The miniseries knows precisely what it wants to do, and executes it flawlessly with [ADHD-friendly], attention-grabbing pace.

The episode comes to a head when Nolly, through her agent, finds out she has been sacked from her lead role in Crossroads. The audience knows the reason. Her shooting down Jack about Poppy’s choice to make Poppy have a Birmingham accent was his breaking point, revealed by an extreme close-up of a vengeful smirk. Nolly has a chance to ‘take centre stage and beat those bloody men,’ reclaiming her narrative by telling the press she has resigned.

However, the genuineness that the audience most admired about her character from the opening scenes takes over and leads to the beginning of her possible downfall. She tells them, ultimately, ‘He sacked me.’ Like the 21st-century audience watching, Carter wins over the audience enough to cause a fierce backlash from her character’s fans, softening the blows expected for her reputation after such a dramatic revelation.
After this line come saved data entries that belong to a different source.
Definition merged_pull : Pull.t :=
  {| Pull.id := 1876543999;
     Pull.title := "Bump deps";
     Pull.body := None;
     Pull.state := "closed";
     Pull.updated_at := "2024-05-02T09:00:00Z";
     Pull.html_url :=
       "https://github.com/ethanbailie/agentic_code_observer/pull/43";
     Pull.merged_at := Some "2024-05-02T09:00:00Z";
     Pull.merge_commit_sha := "9fceb02" |}.

(** Merged, and last updated at [noon]. *)
Definition stale_pull : Pull.t :=
  {| Pull.id := 1876543210;
     Pull.title := "Fix upsert";
     Pull.body := Some "Batch the vectors";
     Pull.state := "closed";
     Pull.updated_at := "2024-05-01T12:00:00Z";
     Pull.html_url :=
       "https://github.com/ethanbailie/agentic_code_observer/pull/42";
     Pull.merged_at := Some "2024-05-01T12:00:00Z";
     Pull.merge_commit_sha := "1b2c3d4" |}.

(** The page a list request asks for. *)
Definition page_of (req : Http.request) : option Z :=
  match Py.dict_get (Http.params req) "page" with
  | Some (Py.PyInt page) => Some page
  | _ => None
  end.

(** A host whose list endpoint serves the given pages with the given
    statuses, and whose commit endpoint always answers. *)
Definition host (pages : Z -> Z * list Pull.t) (req : Http.request)
  : Http.response :=
  match page_of req with
  | Some page =>
      {| Http.status_code := (pages page).1;
         Http.json := (pages page).2;
         Http.commit_message := None;
         Http.text := "" |}
  | None =>
      {| Http.status_code := 200;
         Http.json := [];
         Http.commit_message := Some "Merge pull request";
         Http.text := "" |}
  end.

Definition collector_world (pages : Z -> Z * list Pull.t) : Embedder.world :=
  {| Embedder.http_get := host pages;
     Embedder.recency_of := fun _ => cutoff;
     Embedder.strptime_timestamp := fun _ => 1714564800000000 |}.

(** Page 1 holds an open pull request, page 2 a merged one. *)
Definition open_then_merged (page : Z) : Z * list Pull.t :=
  if page =? 1 then (200, [open_pull])
  else if page =? 2 then (200, [merged_pull])
  else (200, []).

(** Page 1 is served, page 2 is refused. *)
Definition refused_on_page_2 (page : Z) : Z * list Pull.t :=
  if page =? 1 then (200, [merged_pull]) else (403, []).

(** Page 1 holds a pull request updated half a second before the cutoff. *)
Definition stale_only (page : Z) : Z * list Pull.t :=
  if page =? 1 then (200, [stale_pull]) else (200, []).

(** Every page holds a recently updated, merged pull request. *)
Definition always_recent (page : Z) : Z * list Pull.t := (200, [merged_pull]).

(** An agent whose model answers at once, without asking for a tool. *)
Definition quiet_agent : Agent.t :=
  {| Agent.system := Agent.agent_prompt;
     Agent.tools := Agent.tools_by_name [search_tool];
     Agent.model_invoke := fun _ => ("PR 43 caused it.", []);
     Agent.repr := fun _ => "{...}" |}.

(** A vector index service without any index. *)
Definition no_index : Embedder.pinecone (list Z) :=
  {| Embedder.indexes := ∅; Embedder.calls := [] |}.

(** A retriever whose index holds only the stale record, and the tool's
    world over it. *)
Definition stale_retriever_world : Retriever.world (list Z) :=
  {| Retriever.now := query_time;
     Retriever.embed_query := fun _ => [1; 0; 0];
     Retriever.index_query :=
       fun _ _ top_k _ f => Retriever.filtering_index [stale_match] top_k f;
     Retriever.http_get := echo_host |}.

Definition stale_tools_world : AgentTools.world (list Z) :=
  {| AgentTools.retriever := stale_retriever_world;
     AgentTools.chat_invoke := fun _ => verdict;
     AgentTools.repr := fun _ => "{...}" |}.

End Sample.

(** * Theorems *)

(** ** Python built-ins *)

Lemma zip3_length {A B C} (a : list A) (b : list B) (c : list C) :
  length (Py.zip3 a b c)
  = Nat.min (length a) (Nat.min (length b) (length c)).
Proof.
  revert b c. induction a as [|x a IH]; intros [|y b] [|z c]; simpl; try lia.
  rewrite IH. lia.
Qed.

Lemma zip3_lookup {A B C} (a : list A) (b : list B) (c : list C) i x y z :
  a !! i = Some x -> b !! i = Some y -> c !! i = Some z ->
  Py.zip3 a b c !! i = Some (x, y, z).
Proof.
  revert b c i.
  induction a as [|x' a IH]; intros [|y' b] [|z' c] [|i]; simpl;
    try discriminate.
  - intros. congruence.
  - apply IH.
Qed.

Lemma zip3_lookup_inv {A B C} (a : list A) (b : list B) (c : list C) i t :
  Py.zip3 a b c !! i = Some t ->
  a !! i = Some t.1.1 /\ b !! i = Some t.1.2 /\ c !! i = Some t.2.
Proof.
  revert b c i.
  induction a as [|x' a IH]; intros [|y' b] [|z' c] [|i]; simpl;
    try discriminate.
  - intros [= <-]. auto.
  - apply IH.
Qed.

(** [split] never returns the empty list, so [l[-1]] is defined. *)
Lemma split_nonempty sep s : Py.split sep s <> [].
Proof.
  destruct s as [|c s]; simpl; [discriminate|].
  destruct (Ascii.eqb c sep); [discriminate|].
  destruct (Py.split sep s); discriminate.
Qed.

(** What [s.split(sep)[-1]] is: the text after the last separator of [s],
    or all of [s] when it has none. *)
Lemma split_last sep s : forall h t,
  Py.split sep s = h :: t ->
  ~ In sep (list_ascii_of_string (List.last (h :: t) EmptyString))
  /\ (t = [] -> s = h)
  /\ (t <> [] ->
      exists before,
        s = before +:+ String sep (List.last (h :: t) EmptyString)).
Proof.
  induction s as [|c s IH]; intros h t Hsplit.
  - injection Hsplit as <- <-. repeat split; [simpl; tauto|congruence].
  - cbn [Py.split] in Hsplit.
    destruct (Py.split sep s) as [|h' t'] eqn:Hs;
      [exfalso; exact (split_nonempty sep s Hs)|].
    destruct (IH h' t' eq_refl) as (Hno & Hone & Hmore).
    destruct (Ascii.eqb_spec c sep) as [->|Hne].
    + injection Hsplit as <- <-.
      change (List.last (EmptyString :: h' :: t') EmptyString)
        with (List.last (h' :: t') EmptyString).
      split; [exact Hno|]. split; [discriminate|]. intros _.
      destruct t' as [|x t'].
      * exists EmptyString. rewrite (Hone eq_refl). reflexivity.
      * destruct Hmore as [before ->]; [discriminate|].
        exists (String sep before). reflexivity.
    + injection Hsplit as <- <-. destruct t' as [|x t'].
      * rewrite (Hone eq_refl) in *. repeat split; [|congruence].
        simpl in *. intros [H|H]; [congruence|tauto].
      * change (List.last (String c h' :: x :: t') EmptyString)
          with (List.last (h' :: x :: t') EmptyString).
        split; [exact Hno|]. split; [discriminate|]. intros _.
        destruct Hmore as [before ->]; [discriminate|].
        exists (String c before). reflexivity.
Qed.
(** * The shopping cart of the OctoCAT Supply frontend

    A shallow embedding of [frontend/src/context/CartContext.tsx]: the
    [CartItem] records, the derived totals computed on every render, the
    four state updaters ([addItem], [removeItem], [updateQuantity],
    [clearCart]) and the two effects that load the cart from and save it
    to [localStorage].

    JavaScript numbers are IEEE-754 binary64 values; they are modelled by
    Rocq's primitive floats, which are the same format, so that [===],
    [<=], [>=], [+], [*], [-] and the truthiness test of the source keep
    their meaning on NaN, on the two zeros and under rounding. *)

From Stdlib Require Import ZArith Bool List String Ascii Floats Lia.
From stdpp Require Import gmap strings.
Import ListNotations.

#[local] Set Warnings "-inexact-float".

(** ** JavaScript numbers *)

Module JSNumber.

Definition number : Type := float.

(** [a === b] on numbers: false as soon as one side is NaN, true on
    [+0 === -0]. *)
Definition strict_eq (a b : number) : bool := (a =? b)%float.

(** [a !== b]. *)
Definition strict_ne (a b : number) : bool := negb (strict_eq a b).

(** [a <= b] and [a >= b]: both false when a side is NaN. *)
Definition less_eq (a b : number) : bool := (a <=? b)%float.
Definition greater_eq (a b : number) : bool := (b <=? a)%float.

(** [a < b] and [a > b], used to state the claims. *)
Definition less_than (a b : number) : bool := (a <? b)%float.
Definition greater_than (a b : number) : bool := (b <? a)%float.

(** ToBoolean on a number: [+0], [-0] and NaN are falsy. *)
Definition to_boolean (a : number) : bool :=
  negb (PrimFloat.is_zero a || PrimFloat.is_nan a).

End JSNumber.

Import JSNumber.

(** ** Arrays: the three built-ins the component uses *)

(** [array.reduce(callback, initialValue)]: left to right. *)
Definition reduce {A B : Type} (callback : B -> A -> B) (initialValue : B)
  (array : list A) : B :=
  fold_left callback array initialValue.

(** ** Data model *)

(** [interface CartItem]; an optional field that is [undefined] is [None]. *)
Record CartItem : Type := mkCartItem {
  productId : number;
  name : string;
  price : number;
  quantity : number;
  imageUrl : option string;
  discount : option number
}.

(** The product descriptor [addItem] receives. *)
Module Product.
Record t : Type := mk {
  productId : number;
  name : string;
  price : number;
  imgName : option string;
  discount : option number
}.
End Product.

(** [{ ...item, quantity: q }]. *)
Definition with_quantity (item : CartItem) (q : number) : CartItem :=
  {| productId := productId item;
     name := name item;
     price := price item;
     quantity := q;
     imageUrl := imageUrl item;
     discount := discount item |}.

(** [item.productId === productId], the test of [find], [map] and
    [filter] in the updaters. *)
Definition same_product (pid : number) (item : CartItem) : bool :=
  strict_eq (productId item) pid.

(** ** Derived values *)

Definition totalItems (items : list CartItem) : number :=
  reduce (fun sum item => (sum + quantity item)%float) 0%float items.

(** [item.discount ? item.price * (1 - item.discount) : item.price]:
    [undefined], [0], [-0] and NaN take the second branch. *)
Definition itemPrice (item : CartItem) : number :=
  match discount item with
  | Some d => if to_boolean d then (price item * (1 - d))%float else price item
  | None => price item
  end.

Definition subtotal (items : list CartItem) : number :=
  reduce (fun sum item => (sum + itemPrice item * quantity item)%float)
    0%float items.

Definition shipping (items : list CartItem) : number :=
  if greater_eq (subtotal items) 100%float then 0%float else 25%float.

Definition total (items : list CartItem) : number :=
  (subtotal items + shipping items)%float.

(** ** State updaters

    Each is the function handed to [setItems]: from [prevItems] to the
    next state. *)

Definition addItem (product : Product.t) (qty : number)
  (prevItems : list CartItem) : list CartItem :=
  let existingItem :=
    List.find (same_product (Product.productId product)) prevItems in
  match existingItem with
  | Some _ =>
      List.map
        (fun item =>
           if same_product (Product.productId product) item
           then with_quantity item (quantity item + qty)%float
           else item)
        prevItems
  | None =>
      prevItems ++
      [ {| productId := Product.productId product;
           name := Product.name product;
           price := Product.price product;
           quantity := qty;
           imageUrl := Product.imgName product;
           discount := Product.discount product |} ]
  end.

Definition removeItem (pid : number) (prevItems : list CartItem)
  : list CartItem :=
  List.filter (fun item => strict_ne (productId item) pid) prevItems.

Definition updateQuantity (pid : number) (qty : number)
  (prevItems : list CartItem) : list CartItem :=
  if less_eq qty 0%float then removeItem pid prevItems
  else
    List.map
      (fun item => if same_product pid item then with_quantity item qty
                   else item)
      prevItems.

Definition clearCart (prevItems : list CartItem) : list CartItem := [].

(** The function [map] applies in [addItem] and [updateQuantity]: touch
    the quantity of the items carrying [pid], leave the others. *)
Definition requantify (pid : number) (f : CartItem -> number)
  (item : CartItem) : CartItem :=
  if same_product pid item then with_quantity item (f item) else item.

(** ** What the claims speak of *)

(** The discounted unit price in the words of the data model: the
    fraction applies whenever the field is present. *)
Definition discountedUnitPrice (item : CartItem) : number :=
  match discount item with
  | Some d => (price item * (1 - d))%float
  | None => price item
  end.
(** * Ambulance waiting list web API: waiting-list operations and document store

    A shallow embedding of
    - [internal/ambulance_wl/impl_ambulance_waiting_list.go]: the five request
      handlers of the waiting list (the closures handed to
      [updateAmbulanceFunc]);
    - [internal/db_service/mongo_svc.go]: the generic document store
      ([FindDocument], [UpdateDocument], ...) and its lazily created, shared
      client ([connect]).

    Instants are integers (nanoseconds counted from Go's zero [time.Time]),
    strings are [string], slices are [list]s, a Mongo collection is the list of
    its documents.  The two effects of the handlers, reading the clock and
    drawing a UUID, are threaded through a small state monad over [World]. *)

From stdpp Require Import base tactics option list strings gmap sorting.
From Stdlib Require Import ZArith Lia.

Local Open Scope string_scope.
Local Open Scope Z_scope.

(** ** Package [time] *)

Module time.

(** An instant: nanoseconds elapsed since the zero value [time.Time{}]
    (January 1, year 1, 00:00 UTC).  Instants before the zero value exist
    (RFC 3339 admits year 0000), so the carrier is all of [Z]. *)
Definition Time : Type := Z.

(** [time.Time{}] *)
Definition zero : Time := 0.

(** [t.Before(u)]: the instant [t] is strictly before [u]. *)
Definition Before (t u : Time) : bool := t <? u.

(** [t.After(u)]: the instant [t] is strictly after [u]. *)
Definition After (t u : Time) : bool := u <? t.

(** [time.Minute], in nanoseconds. *)
Definition Minute : Z := 60 * 1000000000.

End time.

Abbreviation Time := time.Time.
(** * scap_client/cli.py: the command line client of the SCAP daemon

    A shallow embedding of [src/scap_client/cli.py] and of the library
    calls it makes, followed by the properties of the client that the
    specification states and by further properties of the code.

    The client is a Python 2 program (it imports the static [gobject]
    binding).  Three things it uses live outside the file and are modelled
    as follows.

    - [argparse]: the parser that [main] configures is interpreted by a
      model of [ArgumentParser.parse_args] as shipped with CPython 2.7
      (option recognition, the [A]/[O]/[-] pattern string, greedy matching
      of positionals, type conversion, choices, defaults, sub-parsers).
    - The interpreter's [int()] on a command line word is a parameter
      ([int_of_str]) of the parser model.
    - The D-Bus session bus and the remote object are a [Host] record; the
      remote methods are state transformers over an abstract daemon state,
      so a reply may depend on earlier calls.

    Effects are explicit: a computation maps the daemon state to a result
    (a value or a raised exception), the new daemon state and the list of
    events it caused, in order. *)

From Stdlib Require Import ZArith List String Ascii Bool Lia DecimalString.
From stdpp Require Import gmap strings.
From Equations Require Import Equations.
Import ListNotations.
Open Scope string_scope.
Open Scope list_scope.

(** ** Python values, exceptions and results *)

Set Warnings "-register-all".

Inductive value : Type :=
| VNone
| VInt (z : Z)
| VStr (s : string)
| VList (l : list value).

(** Python's [==] on the values above. *)
Fixpoint value_eqb (a b : value) {struct a} : bool :=
  match a, b with
  | VNone, VNone => true
  | VInt x, VInt y => Z.eqb x y
  | VStr s, VStr t => String.eqb s t
  | VList l, VList m =>
      (fix list_eqb (l m : list value) {struct l} : bool :=
         match l, m with
         | [], [] => true
         | x :: l', y :: m' => value_eqb x y && list_eqb l' m'
         | _, _ => false
         end) l m
  | _, _ => false
  end.

(** Faults that the daemon sends back over the bus. *)
Inductive fault : Type :=
| NotFoundError
| OtherFault (name : string).

Inductive exn : Type :=
| SystemExit (code : Z)
| DBusException (f : fault)
| AttributeError (attr : string)
| TypeError (what : string)
| IndexError
| RuntimeError (unknown_action : value).   (* raised by [main] only *)

Inductive pyresult (A : Type) : Type :=
| Ok (a : A)
| Raise (e : exn).
Arguments Ok {A} a.
Arguments Raise {A} e.

(** What comes back from the bus: a value, or the fault that the other
    side raised, which the binding turns into a DBusException. *)
Inductive reply (A : Type) : Type :=
| Reply (a : A)
| Fault (f : fault).
Arguments Reply {A} a.
Arguments Fault {A} f.

Definition of_reply {A} (r : reply A) : pyresult A :=
  match r with
  | Reply a => Ok a
  | Fault f => Raise (DBusException f)
  end.

(** The decimal numeral that the [%i] conversion writes. *)
Definition string_of_Z (z : Z) : string := NilZero.string_of_int (Z.to_int z).

(** A list of values that are all strings, as a list of strings. *)
Fixpoint strings_of (l : list value) : option (list string) :=
  match l with
  | [] => Some []
  | VStr s :: l' =>
      match strings_of l' with
      | Some ws => Some (s :: ws)
      | None => None
      end
  | _ :: _ => None
  end.

(** An [argparse.Namespace]: attribute name to value. *)
Abbreviation Namespace := (gmap string value).

(** ** argparse (CPython 2.7) *)

Module argparse.

(** *** Parser descriptions *)

Inductive nargs_t : Type :=
| NargsNone        (* nargs not given: exactly one word *)
| NargsOptional    (* nargs="?" *)
| NargsParser.     (* the sub-command action, "A..." *)

Inductive type_t : Type :=
| TypeStr          (* type=str, the default *)
| TypeInt.         (* type=int *)

(** A positional argument as [add_argument] records it. *)
Record Action : Type := {
  dest : string;
  type : type_t;
  nargs : nargs_t;
  choices : option (list value);
  default : value
}.

(** A sub-parser: its positionals in declaration order and the attributes
    fixed by [set_defaults].  Every parser also has [-h] and [--help]. *)
Record ArgumentParser : Type := {
  positionals : list Action;
  defaults : list (string * value)
}.

Definition new_parser : ArgumentParser :=
  {| positionals := []; defaults := [] |}.

Definition add_argument (p : ArgumentParser) (a : Action) : ArgumentParser :=
  {| positionals := positionals p ++ [a]; defaults := defaults p |}.

Definition set_defaults (p : ArgumentParser) (k : string) (v : value)
  : ArgumentParser :=
  {| positionals := positionals p; defaults := defaults p ++ [(k, v)] |}.

(** The object returned by [add_subparsers()]: name to sub-parser, in the
    order of the [add_parser] calls. *)
Abbreviation SubParsers := (list (string * ArgumentParser)).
The most extraordinary scenes are reserved for the end of episode one. Dialogue occurs between cast members who theorise whether they will also be sacked and if this is a sign of the changing times. The camera begins rolling, and the conversation remains with real anxieties improvised within the lines written for the program. The director commenting to the AD, ‘best episode ever,’ reveals this was a mixture, demonstrating the actor’s capability of blending fiction with reality on a masterful level.

Finally, Nolly discovers the ill-kept secret behind her sacking, Jack’s disapproval of her demonstration of power in the workplace. She mainly wishes that she does not ‘die,’ attempting to reclaim one last shred of dignity before she goes. ‘You won’t die,’ Jack dryly states. ‘It’s your character, Meg.’ There’s almost no difference. Her character's death is also the probable death of her career and the power and respect she once had for Crossroads. Leaving his office with a determined conviction, stepping into the elevator, she lets out a scream to the camera before the credits roll.

Davies balances the intricacies of workplace politics with the humour of how truth is often stranger than fiction to create a bio-series that seems to be yet another jewel in his crown of grandiose television accomplishments.